(** The bars of an unclosed list: [$1 + $1 + $2 + '|'] with an escape for a bar
    that has none. *)
Definition tailRe : regex := Eval vm_compute in regex_lit "((?:\\{2}){0,64})(\\?)\|".
Definition escape_bars (tail : jsstr) : jsstr :=
  replace_global tailRe (fun m =>
    let g1 := default [] (cap_get (m_caps m) 1) in
    let g2 := default [] (cap_get (m_caps m) 2) in
    g1 ++ g1 ++ (match g2 with [] => js "\" | _ => g2 end) ++ js "|") tail.

Definition cleanRe : regex := Eval vm_compute in regex_lit "\)[+*?]?".
Definition neverRe : regex := Eval vm_compute in regex_lit "$.".

(** ** The machine *)
Record plist : Type := PL { pl_type : Z; pl_reStart : Z; pl_reEnd : option Z }.

Record pstate : Type := PState {
  ps_re : jsstr;
  ps_hasMagic : bool;
  ps_escaping : bool;
  ps_stack : list plist;
  ps_negativeLists : list plist;
  ps_stateChar : option Z;
  ps_inClass : bool;
  ps_reClassStart : Z;
  ps_classStart : Z }.

Definition init_state (nocase : bool) : pstate := PState [] nocase false [] [] None false (-1) (-1).

(** Field updates. *)
Definition set_re (st : pstate) (re : jsstr) : pstate :=
  PState re (ps_hasMagic st) (ps_escaping st) (ps_stack st) (ps_negativeLists st)
    (ps_stateChar st) (ps_inClass st) (ps_reClassStart st) (ps_classStart st).
Definition set_magic (st : pstate) (m : bool) : pstate :=
  PState (ps_re st) m (ps_escaping st) (ps_stack st) (ps_negativeLists st)
    (ps_stateChar st) (ps_inClass st) (ps_reClassStart st) (ps_classStart st).
Definition set_escaping (st : pstate) (e : bool) : pstate :=
  PState (ps_re st) (ps_hasMagic st) e (ps_stack st) (ps_negativeLists st)
    (ps_stateChar st) (ps_inClass st) (ps_reClassStart st) (ps_classStart st).
Definition set_lists (st : pstate) (stack negs : list plist) : pstate :=
  PState (ps_re st) (ps_hasMagic st) (ps_escaping st) stack negs
    (ps_stateChar st) (ps_inClass st) (ps_reClassStart st) (ps_classStart st).
Definition set_stateChar (st : pstate) (c : option Z) : pstate :=
  PState (ps_re st) (ps_hasMagic st) (ps_escaping st) (ps_stack st) (ps_negativeLists st)
    c (ps_inClass st) (ps_reClassStart st) (ps_classStart st).
Definition set_inClass (st : pstate) (b : bool) : pstate :=
  PState (ps_re st) (ps_hasMagic st) (ps_escaping st) (ps_stack st) (ps_negativeLists st)
    (ps_stateChar st) b (ps_reClassStart st) (ps_classStart st).
Definition open_class (st : pstate) (i : Z) : pstate :=
  PState (ps_re st) (ps_hasMagic st) (ps_escaping st) (ps_stack st) (ps_negativeLists st)
    (ps_stateChar st) true (js_len (ps_re st)) i.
◆ ◆ ◆ ◆ ◆
Exactly as given, repeat every record above.

(** The bars of an unclosed list: [$1 + $1 + $2 + '|'] with an escape for a bar
    that has none. *)
Definition tailRe : regex := Eval vm_compute in regex_lit "((?:\\{2}){0,64})(\\?)\|".
Definition escape_bars (tail : jsstr) : jsstr :=
  replace_global tailRe (fun m =>
    let g1 := default [] (cap_get (m_caps m) 1) in
    let g2 := default [] (cap_get (m_caps m) 2) in
    g1 ++ g1 ++ (match g2 with [] => js "\" | _ => g2 end) ++ js "|") tail.

Definition cleanRe : regex := Eval vm_compute in regex_lit "\)[+*?]?".
Definition neverRe : regex := Eval vm_compute in regex_lit "$.".

(** ** The machine *)
Record plist : Type := PL { pl_type : Z; pl_reStart : Z; pl_reEnd : option Z }.

Record pstate : Type := PState {
  ps_re : jsstr;
  ps_hasMagic : bool;
  ps_escaping : bool;
  ps_stack : list plist;
  ps_negativeLists : list plist;
  ps_stateChar : option Z;
  ps_inClass : bool;
  ps_reClassStart : Z;
  ps_classStart : Z }.

Definition init_state (nocase : bool) : pstate := PState [] nocase false [] [] None false (-1) (-1).

(** Field updates. *)
Definition set_re (st : pstate) (re : jsstr) : pstate :=
  PState re (ps_hasMagic st) (ps_escaping st) (ps_stack st) (ps_negativeLists st)
    (ps_stateChar st) (ps_inClass st) (ps_reClassStart st) (ps_classStart st).
Definition set_magic (st : pstate) (m : bool) : pstate :=
  PState (ps_re st) m (ps_escaping st) (ps_stack st) (ps_negativeLists st)
    (ps_stateChar st) (ps_inClass st) (ps_reClassStart st) (ps_classStart st).
Definition set_escaping (st : pstate) (e : bool) : pstate :=
  PState (ps_re st) (ps_hasMagic st) e (ps_stack st) (ps_negativeLists st)
    (ps_stateChar st) (ps_inClass st) (ps_reClassStart st) (ps_classStart st).
Definition set_lists (st : pstate) (stack negs : list plist) : pstate :=
  PState (ps_re st) (ps_hasMagic st) (ps_escaping st) stack negs
    (ps_stateChar st) (ps_inClass st) (ps_reClassStart st) (ps_classStart st).
Definition set_stateChar (st : pstate) (c : option Z) : pstate :=
  PState (ps_re st) (ps_hasMagic st) (ps_escaping st) (ps_stack st) (ps_negativeLists st)
    c (ps_inClass st) (ps_reClassStart st) (ps_classStart st).
Definition set_inClass (st : pstate) (b : bool) : pstate :=
  PState (ps_re st) (ps_hasMagic st) (ps_escaping st) (ps_stack st) (ps_negativeLists st)
    (ps_stateChar st) b (ps_reClassStart st) (ps_classStart st).
Definition open_class (st : pstate) (i : Z) : pstate :=
  PState (ps_re st) (ps_hasMagic st) (ps_escaping st) (ps_stack st) (ps_negativeLists st)
    (ps_stateChar st) true (js_len (ps_re st)) i.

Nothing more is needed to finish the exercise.